There actually has been some science done on the monks in the example I am talking about, particularly their ability to control their body temperature in a controlled setting, and the conclusion was that they can, but there was some skepticism as to what precisely was going on: https://news.harvard.edu/gazette/story/2002/04/meditation-ch...

skepticism is healthy but if you discard things out of bias immediately without looking further, you’re kind of practicing the same kind of ignorance that leads to these types of superstitions.

nuc1e0n|1 year ago

Another factor is a poor understanding of selection bias and statistics can skew expectations as well.

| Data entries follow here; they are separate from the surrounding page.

(** C9 as amended, on the page of the counterexample: the loop of the
    first cycle is still parked when the second cycle has rendered its
    list, and its reply repaints. *)
Lemma stale_reply_repaints_witness :
  let π := default (new_page remote_element)
             (steps scenario_engine 3
                [Connect; SetAttribute "data-url" "https://example.org/b";
                 Settle 1 (replied 200 one_faq_reply); BodyRead 1]
                (new_page remote_element)) in
  parked_methods π !! 0
  = Some (parked_at_request scenario_engine 2 "http://localhost:8000"
            "https://example.org/" None "Frequently Asked Questions" true)
  ∧ shadowRoot (host π)
    = Some (Accordion "Frequently Asked Questions" [FaqItemDom "Q" "A" false true])
  ∧ structurally_valid terminal_reply = true
  ∧ faq_list terminal_reply = []
  ∧ in_progress terminal_reply = false
  ∧ ∃ π', steps scenario_engine 3 [Settle 0 (replied 200 terminal_reply); BodyRead 0] π
          = Some π'
      ∧ shadowRoot (host π') = Some (ErrorBox "No FAQs available for this page").
Proof.
  intros π.
  assert (parked_methods π !! 0
          = Some (parked_at_request scenario_engine 2 "http://localhost:8000"
                    "https://example.org/" None "Frequently Asked Questions" true)) as Hp.
  { reflexivity. }
  assert (shadowRoot (host π)
          = Some (Accordion "Frequently Asked Questions" [FaqItemDom "Q" "A" false true]))
    as Hd by (by vm_compute).
  split_and!; [exact Hp|exact Hd|reflexivity|reflexivity|reflexivity|].
  exact (proj1 (proj2
    (stale_reply_repaints scenario_engine "http://localhost:8000" "https://example.org/"
       None "Frequently Asked Questions" true 3 2 π 0 200 terminal_reply _ Hp Hd eq_refl))
    eq_refl eq_refl).
Defined.

(** ** Styling configuration *)

Lemma foldl_config_lookup (config : value) (ms : list (string * string))
    (st : gmap string string) :
  NoDup ms.*2 →
  let s := foldl (λ st m,
                    match get config (fst m) with
                    | JStr v => if String.eqb (trim v) "" then st else <[snd m := v]> st
                    | _ => st
                    end) st ms in
  (∀ key var, (key, var) ∈ ms →
     s !! var = match get config key with
                | JStr v => if String.eqb (trim v) "" then st !! var else Some v
                | _ => st !! var
                end)
  ∧ (∀ var, var ∉ ms.*2 → s !! var = st !! var).
Proof.
  revert st. induction ms as [|[k c] ms IH]; intros st Hnd; cbn.
  { split; [by intros ?? ?%elem_of_nil|done]. }
  apply NoDup_cons in Hnd as [Hc Hnd].
  set (st1 := match get config k with
              | JStr v => if String.eqb (trim v) "" then st else <[c := v]> st
              | _ => st
              end).
  destruct (IH st1 Hnd) as [Hin Hout]. cbn in Hin, Hout.
  assert (∀ var, var ≠ c → st1 !! var = st !! var) as Hother.
  { intros var Hne. unfold st1. destruct (get config k); try done.
    destruct (String.eqb _ _); [done|]. by rewrite lookup_insert_ne. }
  split.
  - intros key var [Heq|Hel]%elem_of_cons.
    + injection Heq as -> ->. rewrite Hout by done. unfold st1.
      destruct (get config k); try done.
      destruct (String.eqb _ _); [done|]. by rewrite lookup_insert_eq.
    + rewrite (Hin _ _ Hel).
      assert (var ≠ c) as Hne.
      { intros ->. apply Hc. apply list_elem_of_fmap. by exists (key, c). }
      rewrite (Hother _ Hne). done.
  - intros var [Hne Hnot]%not_elem_of_cons. by rewrite Hout, Hother.
Qed.

(** [applyConfig] touches no property of the style outside the mapping. *)
Lemma applyConfig_other_properties (config : value) (w : widget) :
  ∃ s,
    applyConfig config w = (Normal tt, set_style s w)
    ∧ ∀ var, var ∉ mappings.*2 → s !! var = style w !! var.
Proof.
  unfold applyConfig.
  destruct (negb (truthy config) || negb (typeof_object config)).
  - exists (style w). split; [by destruct w|done].
  - eexists. split; [done|].
    apply (foldl_config_lookup config mappings (style w)).
    apply (bool_decide_unpack _). by vm_compute.
Qed.


Section Configuration.
Context (E : engine).

(** X2. [parseConfig] always completes, with an object that is not
    [null], and leaves the element alone: the empty string is not parsed; a
    text that [JSON.parse] rejects is reported on the console and counts as
    [{}]; so does a text that parses to [null] or to something that is not
    an object. *)
Theorem parseConfig_yields_object (configStr : string) net w :
  ∃ config t,
    run E (parseConfig configStr) net w = RunResult (Completed config) w t net
    ∧ truthy config = true ∧ typeof_object config = true
    ∧ (config = JObj [] ∨ JSON_parse E configStr = Some config)
    ∧ (configStr = "" → t = [])
    ∧ (configStr ≠ "" → JSON_parse E configStr = None →
       config = JObj []
       ∧ t = [JsonParse ConfigAttribute configStr;
              ConsoleWarn "FAQ Widget: Invalid data-config JSON, ignoring"])
    ∧ Forall (λ e, is_inline_parse e = false ∧ is_fetch e = false) t.
Proof.
  unfold parseConfig. destruct (String.eqb configStr "") eqn:Hempty.
  - exists (JObj []), []. split_and!; try done. by left.
    apply String.eqb_eq in Hempty. by intros ?.
  - apply String.eqb_neq in Hempty. cbn.
    destruct (JSON_parse E configStr) as [v|] eqn:Hparse; cbn.
    + destruct (truthy v && typeof_object v) eqn:Hobj.
      * apply andb_true_iff in Hobj as [Ht Ho].
        eexists _, _. split_and!; try done. by right. by repeat constructor.
      * eexists _, _. split_and!; try done. by left. by repeat constructor.
    + eexists _, _. split_and!; try done. by left. by repeat constructor.
Qed.
Lemma save_translations_completes_witness :
  ((save_translations_to_json true (fun _ => Some "disk full")
      [("english", [("a", "x")]); ("en-US", [("a.b", "x")])] "out").2 = OK ()
   ∧ length (w_out (save_translations_to_json true (fun _ => Some "disk full")
                      [("english", [("a", "x")]); ("en-US", [("a.b", "x")])] "out").1)
     = 2)
  ∧ save_translations_to_json false (fun _ => None) [("en-US", [("a.b", "x")])] "out"
    = ({| w_out := []; w_files := [] |}, Raise OSError).
Proof.
  split.
  - apply (save_translations_completes true (fun _ => Some "disk full")
             [("english", [("a", "x")]); ("en-US", [("a.b", "x")])] "out").
    intros c d [[= -> ->]|[[= -> ->]|[]%elem_of_nil]%elem_of_cons]%elem_of_cons;
      reflexivity.
  - apply (save_translations_completes false (fun _ => None) [("en-US", [("a.b", "x")])] "out").
    intros c d [[= -> ->]|[]%elem_of_nil]%elem_of_cons. reflexivity.
Defined.

(** X15.  When [unflatten_dict] raises on a language, the run stops there:
    the files of the languages before it stay written, their lines stay on
    the progress stream, and nothing is done for the languages after it. *)
Theorem save_translations_stops_midway (write_error : string → option string)
    (l1 l2 : dict (dict string)) (c : string) (d : dict string)
    (output_dir : string) (e : pyerr) :
  match_lang_code c = true →
  unflatten_dict d "." = Raise e →
  (save_translations_to_json true write_error l1 output_dir).2 = OK () →
  save_translations_to_json true write_error (l1 ++ (c, d) :: l2) output_dir
  = ((save_translations_to_json true write_error l1 output_dir).1, Raise e).
Proof.
  unfold save_translations_to_json. intros Hc Hd Hl1.
  rewrite save_loop_app, Hl1. cbn [save_loop]. by rewrite Hc, Hd.
Qed.

Lemma save_translations_stops_midway_witness :
  save_translations_to_json true (fun _ => None)
    ([("en-US", [("a", "x")])] ++ ("fr-FR", [("a", "x"); ("a.b", "y")])
       :: [("de-DE", [("a", "x")])]) "out"
  = ((save_translations_to_json true (fun _ => None) [("en-US", [("a", "x")])] "out").1,
     Raise TypeError).
Proof.
  apply (save_translations_stops_midway (fun _ => None)); reflexivity.
Defined.

(** ** The two entry points *)

Lemma create_excel_total tr p : is_dict tr → ∃ df, create_excel tr p = OK df.
Proof.
  intros Htr. destruct (create_excel_closed tr p Htr) as [Hclosed Hnone].
  destruct (sorted (elements (collect_keys tr))) as [|k0 keys] eqn:Hk.
  - rewrite Hnone by done. by eexists.
  - rewrite Hclosed by done. by eexists.
Qed.

Lemma load_json_files_is_dict lang_dir listing valid_langs tr :
  (load_json_files lang_dir listing valid_langs).2 = OK tr → is_dict tr.
Proof.
  destruct listing as [files|]; cbn [load_json_files].
  - intros Htr.
    apply (load_loop_sound valid_langs files files [] [] tr); try done.
    + constructor.
    + intros c d Hin. by apply elem_of_nil in Hin.
  - intros [= <-]. constructor.
Qed.

(** X16.  [main] of json_to_excel.py.  An exception can only come from
    loading: building the table never raises, and a failure to write it is
    only reported.  A table is written exactly when loading returned at
    least one language (even if every language is empty) and [to_excel]
    succeeded, and it is the table [create_excel] builds with priority
    en-US; when loading returns no language nothing is written and the last
    line of the progress stream says so. *)
Theorem json_to_excel_main_outcome (project_dir : string)
    (listing : option (list (string * file_read)))
    (to_excel : DataFrame → to_excel_outcome) :
  let run := json_to_excel_main project_dir listing to_excel in
  let loaded := load_json_files (path_join project_dir "input") listing None in
  (∀ e, run.2 = Raise e → loaded.2 = Raise e)
  ∧ (∀ df, run.2 = OK (Some df) →
       ∃ tr, loaded.2 = OK tr ∧ tr ≠ [] ∧ create_excel tr "en-US" = OK df
             ∧ to_excel df = ToExcelOK)
  ∧ (∀ tr, loaded.2 = OK tr → tr ≠ [] →
       ∃ df, create_excel tr "en-US" = OK df
             ∧ run.2 = match to_excel df with ToExcelOK => OK (Some df) | _ => OK None end)
  ∧ (loaded.2 = OK [] →
       run = (print "No translation files found!" loaded.1, OK None)).
Proof.
  intros run loaded. unfold run, json_to_excel_main. fold loaded.
  destruct (loaded.2) as [tr|e] eqn:Hloaded.
  - pose proof (load_json_files_is_dict _ _ _ _ Hloaded) as Hdict.
    destruct (create_excel_total tr "en-US" Hdict) as [df Hdf].
    destruct tr as [|lang tr].
    { repeat split; try done. intros tr' [= <-]. done. }
    unfold create_excel_io. rewrite Hdf. cbn [fst snd].
    split; [|split; [|split]].
    + intros e. by destruct (to_excel df).
    + intros df'. destruct (to_excel df) eqn:Hto; cbn; intros [=]. subst df'.
      by exists (lang :: tr).
    + intros tr' [= <-] _. exists df. split; [done|]. by destruct (to_excel df).
    + done.
  - repeat split; try done. cbn. by intros e' [= ->].
Qed.

Lemma json_to_excel_main_outcome_witness :
  ∃ df, create_excel [("en-US", [("a", "x")])] "en-US" = OK df
        ∧ (json_to_excel_main "/p" (Some [("en-US.json", ReadOK doc_a)])
             (fun _ => ToExcelPermissionError)).2
          = match (fun _ : DataFrame => ToExcelPermissionError) df with
            | ToExcelOK => OK (Some df)
            | _ => OK None
            end.
Proof.
  apply (proj1 (proj2 (proj2 (json_to_excel_main_outcome "/p"
           (Some [("en-US.json", ReadOK doc_a)]) (fun _ => ToExcelPermissionError))))).
  - reflexivity.
  - done.
Defined.

(** ** excel_to_json.py as main runs it: row keys and labels of any type *)

Lemma label_eqb_eq a b : label_eqb a b = true ↔ a = b.
Proof.
  destruct a as [s|n], b as [t|m]; cbn [label_eqb].
  - rewrite String.eqb_eq. split; congruence.
  - split; done.
  - split; done.
  - rewrite Z.eqb_eq. split; congruence.
Qed.

Lemma label_eqb_refl a : label_eqb a a = true.
Proof. by apply label_eqb_eq. Qed.

Lemma dyn_dict_set_fresh {V} (d : dyn.dict V) k v :
  k ∉ d.*1 → dyn.dict_set d k v = d ++ [(k, v)].
Proof.
  induction d as [|[k' v'] d IH]; [done|].
  rewrite fmap_cons, not_elem_of_cons. cbn [fst]. intros [Hne Hk]. cbn [dyn.dict_set].
  destruct (label_eqb k' k) eqn:E; [apply label_eqb_eq in E; congruence|].
  by rewrite IH.
Qed.

Lemma dyn_dict_get_nodup {V} (d : dyn.dict V) k v :
  NoDup (d.*1) → (k, v) ∈ d → dyn.dict_get d k = Some v.
Proof.
  induction d as [|[k' v'] d IH]; [by intros _ ?%elem_of_nil|].
  rewrite fmap_cons, NoDup_cons. cbn [fst].
  intros [Hk' Hnd] [[= -> ->]|Hin]%elem_of_cons; cbn [dyn.dict_get].
  - by rewrite label_eqb_refl.
  - destruct (label_eqb k' k) eqn:E; [|by apply IH].
    apply label_eqb_eq in E as ->. exfalso. apply Hk'.
    apply list_elem_of_fmap. by exists (k, v).
Qed.

Lemma dyn_dict_set_elem {V} (d : dyn.dict V) k v kv :
  kv ∈ dyn.dict_set d k v → kv = (k, v) ∨ kv ∈ d.
Proof.
  induction d as [|[k' v'] d IH]; cbn [dyn.dict_set].
  - intros ->%list_elem_of_singleton. by left.
  - destruct (label_eqb k' k).
    + intros [->|Hin]%elem_of_cons; [by left|]. right. by apply list_elem_of_further.
    + intros [->|[->|Hin]%IH]%elem_of_cons; [right; apply list_elem_of_here|by left|].
      right. by apply list_elem_of_further.
Qed.

Lemma dyn_fold_set_elem {V} (l : list (label * V)) acc kv :
  kv ∈ fold_left (fun d x => dyn.dict_set d x.1 x.2) l acc → kv ∈ acc ∨ kv ∈ l.
Proof.
  revert acc. induction l as [|[k v] l IH]; intros acc; [by left|]. cbn [fold_left fst snd].
  intros [[->|Hin]%dyn_dict_set_elem|Hin]%IH.
  - right. apply list_elem_of_here.
  - by left.
  - right. by apply list_elem_of_further.
Qed.

Lemma dyn_lang_dict_keys index series k v :
  (k, v) ∈ dyn.lang_dict_of index series → k ∈ index.
Proof.
  unfold dyn.lang_dict_of, dyn.dict_of_items.
  intros [[]%elem_of_nil|Hin]%dyn_fold_set_elem.
  apply list_elem_of_omap in Hin as ([k' c] & Hin & Hf). cbn [fst snd] in Hf.
  destruct (notna c); [|done]. injection Hf as -> _. by apply elem_of_zip_l in Hin.
Qed.

Lemma dyn_fold_set_fresh {V} (g : label → V) (l : list label) (acc : dyn.dict V) :
  NoDup (acc.*1 ++ l) →
  fold_left (fun d L => dyn.dict_set d L (g L)) l acc = acc ++ map (fun L => (L, g L)) l.
Proof.
  revert acc. induction l as [|L l IH]; intros acc Hnd; [by rewrite app_nil_r|].
  cbn [fold_left map]. rewrite dyn_dict_set_fresh.
  - rewrite IH; [by rewrite <- app_assoc|].
    rewrite fmap_app. cbn [fmap list_fmap fst]. by rewrite <- app_assoc.
  - apply NoDup_app in Hnd as (_ & Hd & _). intros Hin. apply (Hd _ Hin), list_elem_of_here.
Qed.

Lemma dyn_read_excel_closed df :
  NoDup (dyn.df_labels df) →
  dyn.read_excel_to_translations df
  = map (fun col => (col.1, dyn.lang_dict_of (dyn.df_index df) col.2)) (dyn.df_columns df).
Proof.
  intros Hnd. unfold dyn.read_excel_to_translations.
  rewrite (dyn_fold_set_fresh
             (fun L => dyn.lang_dict_of (dyn.df_index df)
                         (default [] (dyn.dict_get (dyn.df_columns df) L)))) by done.
  unfold dyn.df_labels. cbn [app]. rewrite map_map. apply map_ext_in.
  intros [L series] Hin%list_elem_of_In. cbn [fst snd].
  by rewrite (dyn_dict_get_nodup _ L series).
Qed.

Lemma dyn_unflatten_loop_raises items t e :
  dyn.unflatten_loop items "." t = Raise e →
  e = TypeError
  ∨ (e = AttributeError ∧ ∃ n v, (LabelOther n, v) ∈ items ∧ truthy v = true).
Proof.
  revert t. induction items as [|[key value] items IH]; intros t; [done|].
  assert (∀ t', dyn.unflatten_loop items "." t' = Raise e →
                e = TypeError
                ∨ (e = AttributeError
                   ∧ ∃ n v, (LabelOther n, v) ∈ (key, value) :: items ∧ truthy v = true))
    as Hrest.
  { intros t' [->|(-> & n & v & Hin & Hv)]%IH; [by left|]. right. split; [done|].
    exists n, v. split; [by apply list_elem_of_further | done]. }
  cbn [dyn.unflatten_loop]. destruct (truthy value) eqn:Hv; [|apply Hrest].
  destruct key as [k|n]; cbn [dyn.key_split].
  - cbn [py_split]. rewrite bind_OK.
    destruct (assign_path _ _ value t) as [t'|e'] eqn:Hassign.
    + rewrite bind_OK. apply Hrest.
    + rewrite bind_Raise. intros [= <-]. left. by eapply assign_path_raises.
  - rewrite bind_Raise. intros [= <-]. right. split; [done|].
    exists n, value. split; [apply list_elem_of_here | done].
Qed.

Mentalists like Darren Brown make use of this for their stage shows.

trilbyglens|1 year ago

I think only very simple mechanisms can be fully described and reproduced by modern methods. Is it not too hard to image that our grasp on reality is limited, and that the tools and language we possess right nowight simply not be up to the task? Why be so fast to dismiss things that are not currently reproducible? I bet if you took 100 people you'd have a hard time reproducing an Olympic athlete even if all 100 were subjected to the same fitness regimen. But we know Olympic athletes exist. Maybe you should also be skeptical of your skepticism.

vacuity|1 year ago

Also, we know placebos exist and in fact are expected to exist in medical trials, but...how? Why? Can we control this? Evidently we're seeing something, and we've incorporated it into scientific understanding, but only at a high level so far.